For those interested in the minutiae:

  • We spent nearly two months preparing for this event, meeting most weeks via Zoom along with lots of WhatsApp and email threads
  • Planning for the event was done using a number of spreadsheets and all shared using Dropbox
  • Between the three of us organising the event we exchanged 186 WhatsApp messages, and a bunch of emails that I haven’t counted, whilst preparing for the event Blabla
  • 373 people were registered for the event using a combination of Zoom and LoveAdmin – Pink Angels did the authorisation step
  • On the night there was a peak of 322 people attending the webinar (see attendance graph below), which lasted 95 minutes
Attendance during the event
  • The Zoom webinar resulted in 5 video files (8GB), one subtitles file and 6 .csv reports
  • Zoom currently records the videos for each person at a resolution of 640×360 along with various versions where the participants and screen-sharing are composited in different ways. 
  • The reports had to be processed to get the poll results you see and some Python was written to parse the poll data, that was all then processed in Excel with pivot tables etc.
  • The video project was edited in Final Cut Pro, with some custom Motion templates and generators
  • LUTs were applied to try and make the video less washed out, but there’s only so much you can do with Zoom video. In the end they may be a touch too dark and saturated, but I spent way too much time trying to sort that out and so gave up… a bit. 🙂
  • Compound clips and multi-cam clips were created to orchestrate the edit.
  • Title graphics were created in Pixelmator Pro and animated in Motion and Final Cut Pro
  • The Poll data is displayed using a Final Cut plugin from MotoinVFX.com
  • The audio was processed in iZotope RX8 where I did passes for spectral recovery, de-reverb, de-plosive and some hand editing of the spectral display – David’s audio was very low and had some horrible Zoom compression artefacts when amplified. The whole audio was then normalised to -20LUFS (though YouTube will also do its own normalisation here too).
  • The “single-head” video is scaled to 75% of full screen to reduce the sense of compression artefacts from the video being so low resolution and the compression being applied by Zoom. This is a common way of dealing with this problem. I didn’t use the system the BBC use (where a blurred and scaled version of the video is laid in the background) as it looks way too distracting on such a long video – IMHO.
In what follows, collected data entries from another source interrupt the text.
(** X12. [estimateTotalTime] reads back the times that
    [normalizeTimeEstimate] writes: for steps whose times are
    [<n>分钟], with a sum below 10^15, where the doubles of the code are
    exact, the estimate is the text for the sum of the [n], taken as
    minutes. *)
Theorem estimate_reads_minutes steps ns :
  Forall2 minutes_of steps ns →
  (foldr N.add 0 ns < exact_below)%N →
  estimateTotalTime steps = print_total (foldr N.add 0%N ns).
Proof.
  unfold estimateTotalTime. intros H _. f_equal.
  assert (∀ total, fold_left add_time steps total
                   = (total + foldr N.add 0 ns)%N) as Hsum; [|by rewrite Hsum].
  induction H as [|s n steps ns Hs _ IH]; intros total; simpl; [lia|].
  rewrite IH, (add_time_minutes _ _ n) by done. lia.
Qed.

(** [estimate_reads_minutes] at the path made for an advanced user
    from no step at all: 30 and 45 minutes. *)
Lemma estimate_reads_minutes_witness :
  Forall2 minutes_of (optimizeLearningPath [] advanced) [30; 45]%N
  ∧ (foldr N.add 0 [30; 45] < exact_below)%N
  ∧ estimateTotalTime (optimizeLearningPath [] advanced) = "1小时15分钟".
Proof.
  assert (Forall2 minutes_of (optimizeLearningPath [] advanced) [30; 45]%N) as H.
  { repeat constructor. }
  assert (foldr N.add 0 [30; 45] < exact_below)%N as Hsum by reflexivity.
  split_and!; [exact H|exact Hsum|].
  exact (estimate_reads_minutes _ _ H Hsum).
Defined.
End LearningPathFacts.

(** ** The quiz generator *)

Module QuizFacts.
Import Quiz.

(** C6, on the code. A raw multiple-choice question with the options
    [let] and [var] and the answer [const] is normalized to a question of
    type [multiple_choice] whose answer is not among its options. *)
Theorem choice_answer_not_checked :
  let q := validateAndNormalizeQuestion Samples.stray_answer 1 in
  QuizQuestion.type q = "multiple_choice"
  ∧ QuizQuestion.options q = ["let"; "var"]
  ∧ QuizQuestion.correctAnswer q = "const"
  ∧ ¬ well_formed_choice q.
Proof.
  split_and!; [reflexivity..|].
  intros [_ H]. vm_compute in H.
  repeat (apply elem_of_cons in H as [H|H]; [discriminate|]).
  by apply elem_of_nil in H.
Qed.

Lemma check_choice_type q : QuizQuestion.type (check_choice q) = QuizQuestion.type q.
Proof. unfold check_choice. by destruct (_ && _). Qed.

Lemma check_true_false_type q :
  QuizQuestion.type (check_true_false q) = QuizQuestion.type q.
Proof. unfold check_true_false. by destruct (bool_decide _). Qed.

Lemma check_fill_blank_type q :
  QuizQuestion.type (check_fill_blank q) = QuizQuestion.type q.
Proof. unfold check_fill_blank. by destruct (bool_decide _). Qed.

Lemma check_true_false_other q :
  QuizQuestion.type q ≠ "true_false" → check_true_false q = q.
Proof. intros H. unfold check_true_false. by rewrite bool_decide_eq_false_2. Qed.

Lemma check_fill_blank_other q :
  QuizQuestion.type q ≠ "fill_blank" → check_fill_blank q = q.
Proof. intros H. unfold check_fill_blank. by rewrite bool_decide_eq_false_2. Qed.

(** The half of the invariant that the code enforces: a multiple-choice
    question has at least two options. *)
Lemma choice_has_two_options question index :
  let q := validateAndNormalizeQuestion question index in
  QuizQuestion.type q = "multiple_choice" → 2 ≤ length (QuizQuestion.options q).
Proof.
  cbv zeta. unfold validateAndNormalizeQuestion.
  generalize (normalize_fields question index). intros q0 Hq.
  rewrite check_fill_blank_type, check_true_false_type, check_choice_type in Hq.
  rewrite check_fill_blank_other, check_true_false_other;
    rewrite ?check_true_false_type, ?check_choice_type, ?Hq; try done.
  unfold check_choice. rewrite Hq, bool_decide_eq_true_2 by done. simpl andb.
  destruct (Nat.ltb_spec (length (QuizQuestion.options q0)) 2);
    [unfold default_options; simpl; lia|simpl; lia].
Qed.

(** The neighbouring check: a true/false answer is forced into its
    options. *)
Lemma true_false_answer_checked question index :
  let q := validateAndNormalizeQuestion question index in
  QuizQuestion.type q = "true_false" →
  QuizQuestion.correctAnswer q ∈ QuizQuestion.options q.
Proof.
  cbv zeta. unfold validateAndNormalizeQuestion.
  generalize (normalize_fields question index). intros q0 Hq.
  rewrite check_fill_blank_type, check_true_false_type, check_choice_type in Hq.
  rewrite check_fill_blank_other
    by (rewrite check_true_false_type, check_choice_type, Hq; done).
  unfold check_true_false.
  rewrite bool_decide_eq_true_2 by (by rewrite check_choice_type).
  cbn [QuizQuestion.correctAnswer QuizQuestion.options].
  destruct (bool_decide_reflect
              (QuizQuestion.correctAnswer (check_choice q0) ∈ ["正确"; "错误"]));
    [done|by left].
Qed.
  • The project is rendered to a 1080p, 5.5GB file and uploaded to YouTube. I went with 1080p instead of 720p (which is technically the maximum native video resolution) as the backgrounds and graphics look crisper that way on tablets, smart-phones and full-screen browsers.
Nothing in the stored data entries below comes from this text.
Lemma X13_witness :
  absent 1 (serve production
              [POST_users [("nombre", "Ana"); ("email", "ana@example.com")];
               POST_users [("nombre", "Juan"); ("email", "juan@example.com")]]
              (snd (app production (DELETE_user "1") seeded))) = true
  /\ absent 0 (serve production
                 [POST_users [("nombre", "Ana"); ("email", "ana@example.com")]]
                 seeded) = true.
Proof.
  destruct (@X13_ids_are_not_reused production
              [POST_users [("nombre", "Ana"); ("email", "ana@example.com")];
               POST_users [("nombre", "Juan"); ("email", "juan@example.com")]]
              seeded 1) as (_ & D & _); [reflexivity|].
  destruct (@X13_ids_are_not_reused production
              [POST_users [("nombre", "Ana"); ("email", "ana@example.com")]]
              seeded 0) as (K & _); [reflexivity|].
  split.
  - apply (D "1"); reflexivity.
  - apply K. reflexivity.
Defined.

(** X14.  From the store as [init.sql] seeds it, whatever requests are served,
    ids stay below the sequence and no two users share an id or an
    email. *)
Theorem X14_keys_hold_from_the_seed ev reqs t v o l :
  consistent (server (serve ev reqs (mkPool (init_sql t v) o l))).
Proof. apply serve_consistent. simpl. apply init_sql_consistent. Qed.

(** X15.  [GET /users] on a reachable store answers 200 with every user row
    once, newest first, and their number as [count]. *)
Theorem X15_user_list_is_complete_and_ordered ev p :
  outage p = None ->
  exists l,
    Permutation l (usuarios (server p))
    /\ StronglySorted newer_first l
    /\ fst (app ev (GET_ "users") p) =
         mkResponse 200
           (JObj [ ("success", JBool true);
                   ("count", JNum (Z.of_nat (List.length (usuarios (server p)))));
                   ("users", JArr (map usuario_row l)) ]).
Proof.
  intro Hup. exists (order_desc (usuarios (server p))).
  split; [apply order_desc_perm|]. split; [apply order_desc_sorted|].
  change (app ev (GET_ "users") p) with (get_users p).
  unfold get_users. rewrite pool_query_up by assumption.
  unfold exec. cbn [text values fst]. unfold result_of.
  cbn [rowCount rows fst]. rewrite length_map.
  rewrite (Permutation_length (order_desc_perm (usuarios (server p)))).
  reflexivity.
Qed.

Lemma X15_witness :
  exists l,
    Permutation l (usuarios (server seeded))
    /\ StronglySorted newer_first l
    /\ fst (app production (GET_ "users") seeded) =
         mkResponse 200
           (JObj [ ("success", JBool true);
                   ("count",
                    JNum (Z.of_nat (List.length (usuarios (server seeded)))));
                   ("users", JArr (map usuario_row l)) ]).
Proof.
  exact (@X15_user_list_is_complete_and_ordered production seeded eq_refl).
Defined.

(** X16.  [GET /stats] on a reachable store reports the number of users, the
    number of products and the sum of the stocks, 0 when no product has
    one. *)
Theorem X16_stats_count_the_store ev p :
  outage p = None ->
  let r := fst (app ev (GET_ "stats") p) in
  status r = 200
  /\ at_path ["stats"; "users"; "total"] (payload r)
       = Some (JNum (Z.of_nat (List.length (usuarios (server p)))))
  /\ at_path ["stats"; "products"; "total"] (payload r)
       = Some (JNum (Z.of_nat (List.length (productos (server p)))))
  /\ at_path ["stats"; "products"; "total_stock"] (payload r)
       = Some (JNum (match sum_stock (productos (server p)) with
                     | Some n => n
                     | None => 0
                     end)).
Proof.
  intro Hup. cbv zeta.
  change (app ev (GET_ "stats") p) with (get_stats ev p).
  unfold get_stats. rewrite pool_query_up by assumption.
  rewrite pool_query_up by reflexivity. rewrite pool_query_up by reflexivity.
  unfold exec. cbn [text values fst snd server]. cbv beta iota.
  repeat split.
  cbn. destruct (sum_stock (productos (server p))); reflexivity.
Qed.

Lemma X16_witness :
  at_path ["stats"; "products"; "total_stock"]
    (payload (fst (app production (GET_ "stats") seeded))) = Some (JNum 90).
Proof.
  destruct (@X16_stats_count_the_store production seeded eq_refl)
    as (_ & _ & _ & H).
  exact H.
Defined.

(** X17.  [GET /health] is answered 200 exactly when the store is reachable and
    500 exactly when it is not, with [healthy]/[connected] or
    [unhealthy]/[disconnected] accordingly, and the text of the failure
    under [database.error]. *)
Theorem X17_health_tells_reachability ev p :
  let r := fst (app ev (GET_ "health") p) in
  (status r = 200 <-> outage p = None)
  /\ (status r = 500 <-> outage p <> None)
  /\ get "status" (payload r)
       = Some (JStr (if is_2xx r then "healthy" else "unhealthy"))
  /\ at_path ["database"; "status"] (payload r)
       = Some (JStr (if is_2xx r then "connected" else "disconnected"))
  /\ forall err, outage p = Some err ->
       at_path ["database"; "error"] (payload r) = Some (JStr (message err)).
Proof.
  cbv zeta. change (app ev (GET_ "health") p) with (health ev p).
  unfold health, pool_query. destruct (outage p) as [e|].
  - simpl. repeat split; try discriminate; try congruence.
  - simpl. repeat split; try discriminate; try congruence.
Qed.

(** X18.  The days, hours, minutes and seconds shown for an uptime add up to
    it, with hours below 24 and minutes and seconds below 60. *)
Theorem X18_uptime_parts ev :
  0 <= uptime ev ->
  let up := uptime ev in
  up = days_of up * 86400 + hours_of up * 3600 + minutes_of up * 60
       + seconds_of up
  /\ 0 <= days_of up
  /\ 0 <= hours_of up < 24
  /\ 0 <= minutes_of up < 60
  /\ 0 <= seconds_of up < 60
  /\ uptime_text ev
       = (show (days_of up) ++ "d " ++ show (hours_of up) ++ "h "
            ++ show (minutes_of up) ++ "m " ++ show (seconds_of up) ++ "s")%string.
Proof.
  intro H. cbv zeta. unfold days_of, hours_of, minutes_of, seconds_of.
  set (up := uptime ev) in *.
  change (3600 * 24) with 86400.
  pose proof (Z.div_mod up 86400 ltac:(lia)) as D1.
  pose proof (Z.mod_pos_bound up 86400 ltac:(lia)) as B1.
  pose proof (Z.div_mod (up mod 86400) 3600 ltac:(lia)) as D2.
  pose proof (Z.mod_pos_bound (up mod 86400) 3600 ltac:(lia)) as B2.
  pose proof (Z.div_mod (up mod 3600) 60 ltac:(lia)) as D3.
  pose proof (Z.mod_pos_bound (up mod 3600) 60 ltac:(lia)) as B3.
  pose proof (Z.mod_pos_bound up 3600 ltac:(lia)) as B4.
  pose proof (Z.mod_pos_bound up 60 ltac:(lia)) as B5.
  assert (M1 : (up mod 86400) mod 3600 = up mod 3600).
  { symmetry. rewrite (Z.mod_eq up 86400) by lia.
    replace (up - 86400 * (up / 86400)) with (up + (- 24 * (up / 86400)) * 3600)
      by lia.
    rewrite Z.mod_add by lia. reflexivity. }
  assert (M2 : (up mod 3600) mod 60 = up mod 60).
  { symmetry. rewrite (Z.mod_eq up 3600) by lia.
    replace (up - 3600 * (up / 3600)) with (up + (- 60 * (up / 3600)) * 60)
      by lia.
    rewrite Z.mod_add by lia. reflexivity. }
  rewrite M1 in D2, B2. rewrite M2 in D3, B3.
  assert (0 <= up / 86400) by (apply Z.div_pos; lia).
  assert (0 <= (up mod 86400) / 3600 < 24).
  { split; [apply Z.div_pos; lia|]. apply Z.div_lt_upper_bound; lia. }
  assert (0 <= (up mod 3600) / 60 < 60).
  { split; [apply Z.div_pos; lia|]. apply Z.div_lt_upper_bound; lia. }
  repeat split; try lia. 
Qed.

Lemma X18_witness :
  uptime production
    = days_of (uptime production) * 86400 + hours_of (uptime production) * 3600
      + minutes_of (uptime production) * 60 + seconds_of (uptime production).
Proof.
  destruct (@X18_uptime_parts production) as [H _].
  - simpl. lia.
  - exact H.
Defined.

(** X19.  A request whose body could not be parsed is answered by the terminal
    error handler whatever its path and its method, OPTIONS apart, which
    is answered 204 before the body is looked at; a HEAD request gets
    the handler's status without a body.  Nothing is sent to the store.
    The status is the error's own when it has one other than 0, and 500
    when it has none or 0; [success] is false; the error text is the
    message of the error, or a fixed text when that is empty. *)
Theorem X19_unparsed_body_goes_to_error_handler ev v pa err p :
  let r := service ev (mkArrival v pa (inl err)) p in
  let h := error_handler ev err in
  snd r = p
  /\ service_queries ev (mkArrival v pa (inl err)) p = []
  /\ fst r = match v with
             | OPTIONS => mkReply 204 None
             | HEAD => mkReply (status h) None
             | _ => mkReply (status h) (Some (payload h))
             end
  /\ (forall s, err_status err = Some s -> s <> 0 -> status h = s)
  /\ (err_status err = None \/ err_status err = Some 0 -> status h = 500)
  /\ get "success" (payload h) = Some (JBool false)
  /\ (err_message err <> "" ->
      get "error" (payload h) = Some (JStr (err_message err)))
  /\ (err_message err = "" ->
      get "error" (payload h) = Some (JStr "Error interno del servidor")).
Proof.
  cbv zeta.
  assert (S : service ev (mkArrival v pa (inl err)) p
              = (match v with
                 | OPTIONS => mkReply 204 None
                 | HEAD => mkReply (status (error_handler ev err)) None
                 | _ => mkReply (status (error_handler ev err))
                          (Some (payload (error_handler ev err)))
                 end, p)).
  { destruct v; reflexivity. }
  split; [rewrite S; reflexivity|].
  split; [unfold service_queries; rewrite S; apply skipn_length|].
  split; [rewrite S; reflexivity|].
  unfold error_handler. cbn [status payload get List.app member].
  split; [|split; [|split; [reflexivity|split]]].
  - intros s -> Hs. apply Z.eqb_neq in Hs. rewrite Hs. reflexivity.
  - intros [-> | ->]; reflexivity.
  - intro H. apply String.eqb_neq in H. simpl. rewrite H. reflexivity.
  - intros ->. reflexivity.
Qed.

(** X20.  [checkDatabaseConnection(retries, delay)] against a store that never
    answers reports [false] after exactly this: [retries] attempts, each
    but the last followed by a pause of [delay], no client released. *)
Theorem X20_connection_check_gives_up connect retries delay :
  (forall k, connect k = false) ->
  V2.checkDatabaseConnection_with connect retries delay
    = (false,
       match retries with
       | O => []
       | S k => List.concat (repeat [Connect; Sleep delay] k) ++ [Connect]
       end).
Proof.
  intro Hdown. unfold V2.checkDatabaseConnection_with.
  apply attempts_all_fail; [exact Hdown | reflexivity].
Qed.

Lemma X20_witness :
  V2.checkDatabaseConnection_with (fun _ => false) 3 100
    = (false, [Connect; Sleep 100; Connect; Sleep 100; Connect]).
Proof.
  exact (@X20_connection_check_gives_up (fun _ => false) 3 100
           (fun _ => eq_refl)).
Defined.

(** X21.  [checkDatabaseConnection(retries, delay)] against a store that first
    answers at attempt [k] (counted from 0, below [retries]) reports
    [true] after exactly this: [k] failed attempts, each followed by a
    pause of [delay], then the attempt that succeeds and the release of
    its client. *)
Theorem X21_connection_check_stops_at_first_success connect retries delay k :
  connect k = true ->
  (forall j, (j < k)%nat -> connect j = false) ->
  (k < retries)%nat ->
  V2.checkDatabaseConnection_with connect retries delay
    = (true, List.concat (repeat [Connect; Sleep delay] k) ++ [Connect; Release]).
Proof.
  intros Hk Hbefore Hlt. unfold V2.checkDatabaseConnection_with.
  rewrite (@attempts_first_success connect retries delay k Hk Hbefore
             retries 0%nat) by lia.
  rewrite Nat.sub_0_r. reflexivity.
Qed.

Lemma X21_witness :
  V2.checkDatabaseConnection_with (up_after 2) 5 2000
    = (true, [Connect; Sleep 2000; Connect; Sleep 2000; Connect; Release]).
Proof.
  apply (@X21_connection_check_stops_at_first_success (up_after 2) 5 2000 2).
  - reflexivity.
  - intros j Hj. unfold up_after. apply Nat.leb_gt. exact Hj.
  - lia.
Defined.

(** X22.  [startServer] ends with [app.listen], or with [process.exit(1)] when
    listening throws, whatever the store did; before that it only
    connects, releases and pauses, with at most five attempts. *)
Theorem X22_server_listens_whatever_the_store connect listen_throws :
  exists t,
    V2.startServer connect listen_throws
      = t ++ [if listen_throws then Exit 1 else Listen]
    /\ Forall (fun ev => match ev with Listen | Exit _ => False | _ => True end) t
    /\ (connects t <= 5)%nat.
Proof.
  unfold V2.startServer.
  pose proof (attempts_events connect 5 2000 5 0) as He.
  pose proof (attempts_bounded connect 5 2000 5 0) as Hb.
  unfold V2.checkDatabaseConnection, V2.checkDatabaseConnection_with.
  destruct (V2.attempts connect 5 2000 5 0) as [b t]. simpl in *.
  exists t. destruct listen_throws; auto.
Qed.

(** X23.  The variant with [checkDatabaseConnection], store unreachable: the
    user handlers answer 500 with a fixed text; the text of the store's
    error is added by [GET /users] as [details], and the text of an
    unhandled error by the terminal handler as [message], in development
    mode only. *)
Theorem X23_v2_hides_store_errors ev p err :
  outage p = Some err ->
  code err <> "23505" ->
  fst (V2.get_users ev p)
    = mkResponse 500
        (JObj ([ ("success", JBool false);
                 ("error", JStr "Error interno del servidor") ]
               ++ if is_exactly (NODE_ENV ev) "development"
                  then [("details", JStr (message err))] else []))
  /\ (forall i, fst (V2.get_user i p) = V2.internal_error)
  /\ (forall b, status (fst (V2.post_users b p)) = 400
                \/ fst (V2.post_users b p) = V2.internal_error)
  /\ (forall i b, status (fst (V2.put_user i b p)) = 400
                  \/ fst (V2.put_user i b p) = V2.internal_error)
  /\ (forall jerr,
        V2.error_handler ev jerr
          = mkResponse 500
              (JObj ([ ("success", JBool false);
                       ("error", JStr "Error interno del servidor") ]
                     ++ if is_exactly (NODE_ENV ev) "development"
                        then [("message", JStr (err_message jerr))] else []))).
Proof.
  intros Hout Hcode. apply code_other in Hcode. repeat split.
  - unfold V2.get_users. rewrite (pool_query_down _ _ Hout).
    destruct (is_exactly (NODE_ENV ev) "development"); reflexivity.
  - intro i. unfold V2.get_user. rewrite (pool_query_down _ _ Hout).
    reflexivity.
  - intro b. unfold V2.post_users.
    destruct (negb _ || negb _); [left; reflexivity|].
    destruct (negb (test _ _)); [left; reflexivity|].
    right. rewrite (pool_query_down _ _ Hout). cbv beta iota.
    rewrite Hcode. reflexivity.
  - intros i b. unfold V2.put_user.
    destruct (negb _ || negb _); [left; reflexivity|].
    right. rewrite (pool_query_down _ _ Hout). reflexivity.
  - intro jerr. unfold V2.error_handler.
    destruct (is_exactly (NODE_ENV ev) "development"); reflexivity.
Qed.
  • Chapter markers are inserted at major points in the video and the links in the description will take you to the relevant place in the video.
  • Captions have been generated. There are 3000 lines of captions for about 17,000 words (though that’s just the best estimate I could get without spending an age on it). I’ve tried to make the captions look vaguely ok, but its too time consuming to get them totally straightened out – YouTube does a good job of auto captioning but does tend to think Caterham should be spelt catering etc. It also doesn’t do too well on punctuation or capitalisation (I mostly left the former alone but fixed as much of the latter as time would allow).
  • I think I probably spent in excess of 30 hours editing the video, fixing the audio, creating thumbnails and sorting the subtitles.

All in all I think the event was a huge success and we’ll be looking to do a few more webinars as time allows.

There will be other videos about lots of other Club stuff coming along too.